(** * wolfEngine AES-GCM: a shallow embedding of [src/aes_gcm.c]

    The session object [we_AesGcm], the payload entry point
    [we_aes_gcm_cipher] (one-shot and TLS-record variants) and the control
    entry point [we_aes_gcm_ctrl] are transcribed as functions over an explicit
    state.  Buffers are lists of bytes, C integers are [Z] with their
    conversions written out, and every access outside an object yields
    [Undefined].  wolfCrypt and the OpenSSL allocator are collaborators: the
    first is an interface ([WolfCrypt]), the second succeeds or fails as an
    explicit argument of each call says. *)

From Stdlib Require Import ZArith NArith List Bool Lia.
From Stdlib Require Import Strings.Byte.
Import ListNotations.
Open Scope Z_scope.

(** ** C integers and bytes *)

(** Conversion to [int] (32 bits, two's complement). *)
Definition to_int (z : Z) : Z := (z + 2 ^ 31) mod 2 ^ 32 - 2 ^ 31.

(** Conversion to [word32] / [unsigned int]. *)
Definition to_word32 (z : Z) : Z := z mod 2 ^ 32.

(** Value of an [unsigned char]. *)
Definition byte_to_Z (b : byte) : Z := Z.of_N (Byte.to_N b).

(** Conversion to [unsigned char]: the low eight bits. *)
Definition to_uchar (z : Z) : byte :=
  match Byte.of_N (Z.to_N (z mod 256)) with
  | Some b => b
  | None => x00
  end.

(** ** Outcomes

    [Undefined] stands for C undefined behaviour met by the engine itself: a
    NULL pointer dereferenced, or bytes read or written outside the object a
    pointer designates. *)
Inductive result (A : Type) : Type :=
| Ok (a : A)
| Undefined.
Arguments Ok {A} a.
Arguments Undefined {A}.

Definition bind {A B : Type} (r : result A) (k : A -> result B) : result B :=
  match r with
  | Ok a => k a
  | Undefined => Undefined
  end.

Notation "'let*' x ':=' r 'in' k" := (bind r (fun x => k))
  (at level 10, x pattern, r at level 100, k at level 200).

(** ** Buffers and pointers into them *)

Definition buffer := list byte.

(** [n] bytes starting at offset [off] lie inside [buf]. *)
Definition in_bounds (buf : buffer) (off n : Z) : bool :=
  (0 <=? off) && (0 <=? n) && (off + n <=? Z.of_nat (length buf)).

(** Read the [n] bytes at [buf + off]. *)
Definition load (buf : buffer) (off n : Z) : result buffer :=
  if in_bounds buf off n
  then Ok (firstn (Z.to_nat n) (skipn (Z.to_nat off) buf))
  else Undefined.

(** Write [data] at [buf + off]. *)
Definition store (buf : buffer) (off : Z) (data : buffer) : result buffer :=
  if in_bounds buf off (Z.of_nat (length data))
  then Ok (firstn (Z.to_nat off) buf ++ data
             ++ skipn (Z.to_nat off + length data) buf)
  else Undefined.

(** [buf[i]] as an rvalue and as an lvalue. *)
Definition load1 (buf : buffer) (i : Z) : result byte :=
  if (0 <=? i) && (i <? Z.of_nat (length buf))
  then Ok (nth (Z.to_nat i) buf x00)
  else Undefined.

Definition store1 (buf : buffer) (i : Z) (b : byte) : result buffer :=
  store buf i [b].

(** A pointer that may be NULL, with the object it designates. *)
Definition deref (p : option buffer) : result buffer :=
  match p with
  | Some b => Ok b
  | None => Undefined
  end.

(** The [n] bytes behind a (pointer, size) pair handed to wolfCrypt; NULL is
    acceptable only together with size 0. *)
Definition load_ptr (p : option buffer) (n : Z) : result buffer :=
  match p with
  | Some b => load b 0 n
  | None => if n =? 0 then Ok [] else Undefined
  end.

**AIM OF THE EXERCISE:** Copy out each record above exactly, leaving nothing out.

**REPLY TO THE EXERCISE:**
(** * wolfEngine AES-GCM: a shallow embedding of [src/aes_gcm.c]

    The session object [we_AesGcm], the payload entry point
    [we_aes_gcm_cipher] (one-shot and TLS-record variants) and the control
    entry point [we_aes_gcm_ctrl] are transcribed as functions over an explicit
    state.  Buffers are lists of bytes, C integers are [Z] with their
    conversions written out, and every access outside an object yields
    [Undefined].  wolfCrypt and the OpenSSL allocator are collaborators: the
    first is an interface ([WolfCrypt]), the second succeeds or fails as an
    explicit argument of each call says. *)

From Stdlib Require Import ZArith NArith List Bool Lia.
From Stdlib Require Import Strings.Byte.
Import ListNotations.
Open Scope Z_scope.

(** ** C integers and bytes *)

(** Conversion to [int] (32 bits, two's complement). *)
Definition to_int (z : Z) : Z := (z + 2 ^ 31) mod 2 ^ 32 - 2 ^ 31.

(** Conversion to [word32] / [unsigned int]. *)
Definition to_word32 (z : Z) : Z := z mod 2 ^ 32.

(** Value of an [unsigned char]. *)
Definition byte_to_Z (b : byte) : Z := Z.of_N (Byte.to_N b).

(** Conversion to [unsigned char]: the low eight bits. *)
Definition to_uchar (z : Z) : byte :=
  match Byte.of_N (Z.to_N (z mod 256)) with
  | Some b => b
  | None => x00
  end.

(** ** Outcomes

    [Undefined] stands for C undefined behaviour met by the engine itself: a
    NULL pointer dereferenced, or bytes read or written outside the object a
    pointer designates. *)
Inductive result (A : Type) : Type :=
| Ok (a : A)
| Undefined.
Arguments Ok {A} a.
Arguments Undefined {A}.

Definition bind {A B : Type} (r : result A) (k : A -> result B) : result B :=
  match r with
  | Ok a => k a
  | Undefined => Undefined
  end.

Notation "'let*' x ':=' r 'in' k" := (bind r (fun x => k))
  (at level 10, x pattern, r at level 100, k at level 200).

(** ** Buffers and pointers into them *)

Definition buffer := list byte.

(** [n] bytes starting at offset [off] lie inside [buf]. *)
Definition in_bounds (buf : buffer) (off n : Z) : bool :=
  (0 <=? off) && (0 <=? n) && (off + n <=? Z.of_nat (length buf)).

(** Read the [n] bytes at [buf + off]. *)
Definition load (buf : buffer) (off n : Z) : result buffer :=
  if in_bounds buf off n
  then Ok (firstn (Z.to_nat n) (skipn (Z.to_nat off) buf))
  else Undefined.

(** Write [data] at [buf + off]. *)
Definition store (buf : buffer) (off : Z) (data : buffer) : result buffer :=
  if in_bounds buf off (Z.of_nat (length data))
  then Ok (firstn (Z.to_nat off) buf ++ data
             ++ skipn (Z.to_nat off + length data) buf)
  else Undefined.

(** [buf[i]] as an rvalue and as an lvalue. *)
Definition load1 (buf : buffer) (i : Z) : result byte :=
  if (0 <=? i) && (i <? Z.of_nat (length buf))
  then Ok (nth (Z.to_nat i) buf x00)
  else Undefined.

Definition store1 (buf : buffer) (i : Z) (b : byte) : result buffer :=
  store buf i [b].

(** A pointer that may be NULL, with the object it designates. *)
Definition deref (p : option buffer) : result buffer :=
  match p with
  | Some b => Ok b
  | None => Undefined
  end.

(** The [n] bytes behind a (pointer, size) pair handed to wolfCrypt; NULL is
    acceptable only together with size 0. *)
Definition load_ptr (p : option buffer) (n : Z) : result buffer :=
  match p with
  | Some b => load b 0 n
  | None => if n =? 0 then Ok [] else Undefined
  end.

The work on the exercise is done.